Sunday, October 23, 2011

Blog 2: Sound-Image and Image-image Relationships

The beginnings of movies often involve editing for various reasons. Some present different shots of a place in different perspectives to establish the setting of the movie; and some, tell the story of the protagonist's past in a short amount of time. The latter approach suggest more of a challenge as the specific scenes chosen have to be significant and impactful in order to communicate an explanation as to why the bulk of the movie is. The clip above displays the introduction to the movie The Brothers Bloom. The editing from 1:30-2:45 contributes greatly to the story telling as it presents a water-shed event.
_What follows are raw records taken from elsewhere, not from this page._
Definition set_counts (v : option (gmap Z SXE_CDB_COUNT)) (c : SXE_CDB_INSTANCE) : SXE_CDB_INSTANCE :=
  mk_instance v (sheets c) (sheets_mapped c) (kvdata c) (kvdata_size c) (kvdata_used c) (kvdata_maximum c) (sheets_size c) (sheets_cells_size c)
    (sheets_cells_used c) (sheets_split c) (sheets_split_keys c) (keylen_misses c) (memcmp_misses c) (keys_at_start c) (counts_pages c) (counts_size c)
    (counts_next_free c) (counts_free c) (counts_used c) (counts_hi c) (counts_lo c) (sheets_index c).
Definition set_sheets (v : gmap (Z * Z * Z) SXE_CDB_CELL) (c : SXE_CDB_INSTANCE) : SXE_CDB_INSTANCE :=
  mk_instance (counts c) v (sheets_mapped c) (kvdata c) (kvdata_size c) (kvdata_used c) (kvdata_maximum c) (sheets_size c) (sheets_cells_size c)
    (sheets_cells_used c) (sheets_split c) (sheets_split_keys c) (keylen_misses c) (memcmp_misses c) (keys_at_start c) (counts_pages c) (counts_size c)
    (counts_next_free c) (counts_free c) (counts_used c) (counts_hi c) (counts_lo c) (sheets_index c).
Definition set_sheets_mapped (v : Z) (c : SXE_CDB_INSTANCE) : SXE_CDB_INSTANCE :=
  mk_instance (counts c) (sheets c) v (kvdata c) (kvdata_size c) (kvdata_used c) (kvdata_maximum c) (sheets_size c) (sheets_cells_size c)
    (sheets_cells_used c) (sheets_split c) (sheets_split_keys c) (keylen_misses c) (memcmp_misses c) (keys_at_start c) (counts_pages c) (counts_size c)
    (counts_next_free c) (counts_free c) (counts_used c) (counts_hi c) (counts_lo c) (sheets_index c).
Definition set_kvdata (v : list Z) (c : SXE_CDB_INSTANCE) : SXE_CDB_INSTANCE :=
  mk_instance (counts c) (sheets c) (sheets_mapped c) v (kvdata_size c) (kvdata_used c) (kvdata_maximum c) (sheets_size c) (sheets_cells_size c)
    (sheets_cells_used c) (sheets_split c) (sheets_split_keys c) (keylen_misses c) (memcmp_misses c) (keys_at_start c) (counts_pages c) (counts_size c)
    (counts_next_free c) (counts_free c) (counts_used c) (counts_hi c) (counts_lo c) (sheets_index c).
Definition set_kvdata_size (v : Z) (c : SXE_CDB_INSTANCE) : SXE_CDB_INSTANCE :=
  mk_instance (counts c) (sheets c) (sheets_mapped c) (kvdata c) v (kvdata_used c) (kvdata_maximum c) (sheets_size c) (sheets_cells_size c)
    (sheets_cells_used c) (sheets_split c) (sheets_split_keys c) (keylen_misses c) (memcmp_misses c) (keys_at_start c) (counts_pages c) (counts_size c)
    (counts_next_free c) (counts_free c) (counts_used c) (counts_hi c) (counts_lo c) (sheets_index c).
Definition set_kvdata_used (v : Z) (c : SXE_CDB_INSTANCE) : SXE_CDB_INSTANCE :=
  mk_instance (counts c) (sheets c) (sheets_mapped c) (kvdata c) (kvdata_size c) v (kvdata_maximum c) (sheets_size c) (sheets_cells_size c)
    (sheets_cells_used c) (sheets_split c) (sheets_split_keys c) (keylen_misses c) (memcmp_misses c) (keys_at_start c) (counts_pages c) (counts_size c)
    (counts_next_free c) (counts_free c) (counts_used c) (counts_hi c) (counts_lo c) (sheets_index c).
Definition set_kvdata_maximum (v : Z) (c : SXE_CDB_INSTANCE) : SXE_CDB_INSTANCE :=
  mk_instance (counts c) (sheets c) (sheets_mapped c) (kvdata c) (kvdata_size c) (kvdata_used c) v (sheets_size c) (sheets_cells_size c)
    (sheets_cells_used c) (sheets_split c) (sheets_split_keys c) (keylen_misses c) (memcmp_misses c) (keys_at_start c) (counts_pages c) (counts_size c)
    (counts_next_free c) (counts_free c) (counts_used c) (counts_hi c) (counts_lo c) (sheets_index c).
Definition set_sheets_size (v : Z) (c : SXE_CDB_INSTANCE) : SXE_CDB_INSTANCE :=
  mk_instance (counts c) (sheets c) (sheets_mapped c) (kvdata c) (kvdata_size c) (kvdata_used c) (kvdata_maximum c) v (sheets_cells_size c)
    (sheets_cells_used c) (sheets_split c) (sheets_split_keys c) (keylen_misses c) (memcmp_misses c) (keys_at_start c) (counts_pages c) (counts_size c)
    (counts_next_free c) (counts_free c) (counts_used c) (counts_hi c) (counts_lo c) (sheets_index c).
Definition set_sheets_cells_size (v : Z) (c : SXE_CDB_INSTANCE) : SXE_CDB_INSTANCE :=
  mk_instance (counts c) (sheets c) (sheets_mapped c) (kvdata c) (kvdata_size c) (kvdata_used c) (kvdata_maximum c) (sheets_size c) v
    (sheets_cells_used c) (sheets_split c) (sheets_split_keys c) (keylen_misses c) (memcmp_misses c) (keys_at_start c) (counts_pages c) (counts_size c)
    (counts_next_free c) (counts_free c) (counts_used c) (counts_hi c) (counts_lo c) (sheets_index c).
Definition set_sheets_cells_used (v : Z) (c : SXE_CDB_INSTANCE) : SXE_CDB_INSTANCE :=
  mk_instance (counts c) (sheets c) (sheets_mapped c) (kvdata c) (kvdata_size c) (kvdata_used c) (kvdata_maximum c) (sheets_size c) (sheets_cells_size
    c) v (sheets_split c) (sheets_split_keys c) (keylen_misses c) (memcmp_misses c) (keys_at_start c) (counts_pages c) (counts_size c)
    (counts_next_free c) (counts_free c) (counts_used c) (counts_hi c) (counts_lo c) (sheets_index c).
Definition set_sheets_split (v : Z) (c : SXE_CDB_INSTANCE) : SXE_CDB_INSTANCE :=
  mk_instance (counts c) (sheets c) (sheets_mapped c) (kvdata c) (kvdata_size c) (kvdata_used c) (kvdata_maximum c) (sheets_size c) (sheets_cells_size
    c) (sheets_cells_used c) v (sheets_split_keys c) (keylen_misses c) (memcmp_misses c) (keys_at_start c) (counts_pages c) (counts_size c)
    (counts_next_free c) (counts_free c) (counts_used c) (counts_hi c) (counts_lo c) (sheets_index c).
Definition set_sheets_split_keys (v : Z) (c : SXE_CDB_INSTANCE) : SXE_CDB_INSTANCE :=
  mk_instance (counts c) (sheets c) (sheets_mapped c) (kvdata c) (kvdata_size c) (kvdata_used c) (kvdata_maximum c) (sheets_size c) (sheets_cells_size
    c) (sheets_cells_used c) (sheets_split c) v (keylen_misses c) (memcmp_misses c) (keys_at_start c) (counts_pages c) (counts_size c)
    (counts_next_free c) (counts_free c) (counts_used c) (counts_hi c) (counts_lo c) (sheets_index c).
Definition set_keylen_misses (v : Z) (c : SXE_CDB_INSTANCE) : SXE_CDB_INSTANCE :=
  mk_instance (counts c) (sheets c) (sheets_mapped c) (kvdata c) (kvdata_size c) (kvdata_used c) (kvdata_maximum c) (sheets_size c) (sheets_cells_size
    c) (sheets_cells_used c) (sheets_split c) (sheets_split_keys c) v (memcmp_misses c) (keys_at_start c) (counts_pages c) (counts_size c)
    (counts_next_free c) (counts_free c) (counts_used c) (counts_hi c) (counts_lo c) (sheets_index c).
Definition set_memcmp_misses (v : Z) (c : SXE_CDB_INSTANCE) : SXE_CDB_INSTANCE :=
  mk_instance (counts c) (sheets c) (sheets_mapped c) (kvdata c) (kvdata_size c) (kvdata_used c) (kvdata_maximum c) (sheets_size c) (sheets_cells_size
    c) (sheets_cells_used c) (sheets_split c) (sheets_split_keys c) (keylen_misses c) v (keys_at_start c) (counts_pages c) (counts_size c)
    (counts_next_free c) (counts_free c) (counts_used c) (counts_hi c) (counts_lo c) (sheets_index c).
Definition set_keys_at_start (v : Z) (c : SXE_CDB_INSTANCE) : SXE_CDB_INSTANCE :=
  mk_instance (counts c) (sheets c) (sheets_mapped c) (kvdata c) (kvdata_size c) (kvdata_used c) (kvdata_maximum c) (sheets_size c) (sheets_cells_size
    c) (sheets_cells_used c) (sheets_split c) (sheets_split_keys c) (keylen_misses c) (memcmp_misses c) v (counts_pages c) (counts_size c)
    (counts_next_free c) (counts_free c) (counts_used c) (counts_hi c) (counts_lo c) (sheets_index c).
Definition set_counts_pages (v : Z) (c : SXE_CDB_INSTANCE) : SXE_CDB_INSTANCE :=
  mk_instance (counts c) (sheets c) (sheets_mapped c) (kvdata c) (kvdata_size c) (kvdata_used c) (kvdata_maximum c) (sheets_size c) (sheets_cells_size
    c) (sheets_cells_used c) (sheets_split c) (sheets_split_keys c) (keylen_misses c) (memcmp_misses c) (keys_at_start c) v (counts_size c)
    (counts_next_free c) (counts_free c) (counts_used c) (counts_hi c) (counts_lo c) (sheets_index c).
Definition set_counts_size (v : Z) (c : SXE_CDB_INSTANCE) : SXE_CDB_INSTANCE :=
  mk_instance (counts c) (sheets c) (sheets_mapped c) (kvdata c) (kvdata_size c) (kvdata_used c) (kvdata_maximum c) (sheets_size c) (sheets_cells_size
    c) (sheets_cells_used c) (sheets_split c) (sheets_split_keys c) (keylen_misses c) (memcmp_misses c) (keys_at_start c) (counts_pages c) v
    (counts_next_free c) (counts_free c) (counts_used c) (counts_hi c) (counts_lo c) (sheets_index c).
Definition set_counts_next_free (v : Z) (c : SXE_CDB_INSTANCE) : SXE_CDB_INSTANCE :=
  mk_instance (counts c) (sheets c) (sheets_mapped c) (kvdata c) (kvdata_size c) (kvdata_used c) (kvdata_maximum c) (sheets_size c) (sheets_cells_size
    c) (sheets_cells_used c) (sheets_split c) (sheets_split_keys c) (keylen_misses c) (memcmp_misses c) (keys_at_start c) (counts_pages c) (counts_size
    c) v (counts_free c) (counts_used c) (counts_hi c) (counts_lo c) (sheets_index c).
Definition set_counts_free (v : Z) (c : SXE_CDB_INSTANCE) : SXE_CDB_INSTANCE :=
  mk_instance (counts c) (sheets c) (sheets_mapped c) (kvdata c) (kvdata_size c) (kvdata_used c) (kvdata_maximum c) (sheets_size c) (sheets_cells_size
    c) (sheets_cells_used c) (sheets_split c) (sheets_split_keys c) (keylen_misses c) (memcmp_misses c) (keys_at_start c) (counts_pages c) (counts_size
    c) (counts_next_free c) v (counts_used c) (counts_hi c) (counts_lo c) (sheets_index c).
Definition set_counts_used (v : Z) (c : SXE_CDB_INSTANCE) : SXE_CDB_INSTANCE :=
  mk_instance (counts c) (sheets c) (sheets_mapped c) (kvdata c) (kvdata_size c) (kvdata_used c) (kvdata_maximum c) (sheets_size c) (sheets_cells_size
    c) (sheets_cells_used c) (sheets_split c) (sheets_split_keys c) (keylen_misses c) (memcmp_misses c) (keys_at_start c) (counts_pages c) (counts_size
    c) (counts_next_free c) (counts_free c) v (counts_hi c) (counts_lo c) (sheets_index c).
Definition set_counts_hi (v : list Z) (c : SXE_CDB_INSTANCE) : SXE_CDB_INSTANCE :=
  mk_instance (counts c) (sheets c) (sheets_mapped c) (kvdata c) (kvdata_size c) (kvdata_used c) (kvdata_maximum c) (sheets_size c) (sheets_cells_size
    c) (sheets_cells_used c) (sheets_split c) (sheets_split_keys c) (keylen_misses c) (memcmp_misses c) (keys_at_start c) (counts_pages c) (counts_size
    c) (counts_next_free c) (counts_free c) (counts_used c) v (counts_lo c) (sheets_index c).
Definition set_counts_lo (v : list Z) (c : SXE_CDB_INSTANCE) : SXE_CDB_INSTANCE :=
  mk_instance (counts c) (sheets c) (sheets_mapped c) (kvdata c) (kvdata_size c) (kvdata_used c) (kvdata_maximum c) (sheets_size c) (sheets_cells_size
    c) (sheets_cells_used c) (sheets_split c) (sheets_split_keys c) (keylen_misses c) (memcmp_misses c) (keys_at_start c) (counts_pages c) (counts_size
    c) (counts_next_free c) (counts_free c) (counts_used c) (counts_hi c) v (sheets_index c).
Definition set_sheets_index (v : list Z) (c : SXE_CDB_INSTANCE) : SXE_CDB_INSTANCE :=
  mk_instance (counts c) (sheets c) (sheets_mapped c) (kvdata c) (kvdata_size c) (kvdata_used c) (kvdata_maximum c) (sheets_size c) (sheets_cells_size
    c) (sheets_cells_used c) (sheets_split c) (sheets_split_keys c) (keylen_misses c) (memcmp_misses c) (keys_at_start c) (counts_pages c) (counts_size
    c) (counts_next_free c) (counts_free c) (counts_used c) (counts_hi c) (counts_lo c) v.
During that scene, the audience witnesses the first time Bloom’s brother, Stephen, writing Bloom’s life for him in the form of a con. With regards to the editing, sound, different shots and zooms contributes to the success of this scene. The music that is played throughout this scene is only Nathan Johnson’s Brothers in a One Hat Town, a jazzy overture. It complements the images and the scene well because of its ability to provide subtleness and power where it needs to.

The shots are well thought out; they shift rather quickly to represent the heartbeat of Bloom as he makes all these discoveries about himself. However, some shots are slowed down as well to represent instances like Bloom’s wonder at his brother’s con. The dolly zoom technique is also utilized to display the significance of Bloom discovery of the girl, his instant feelings towards her, and how much he gets lost in that moment. Then, a long shot follows as his moment is broken by a powerful push from his brother encouraging Bloom to talk to the girl. The shots in this scene are determined by both of the brothers’ perspectives, though not all the time. Different angles are also used to create diversity, preserve interest, and establish things like authority and clarity. As mentioned before, the shots shift quickly so the cuts are obvious. But, be that as it may, it does not hurt or hinder the story as it becomes a representation of the character’s emotions. This creates a better communication between the audience and the characters which results in a more intimate experience.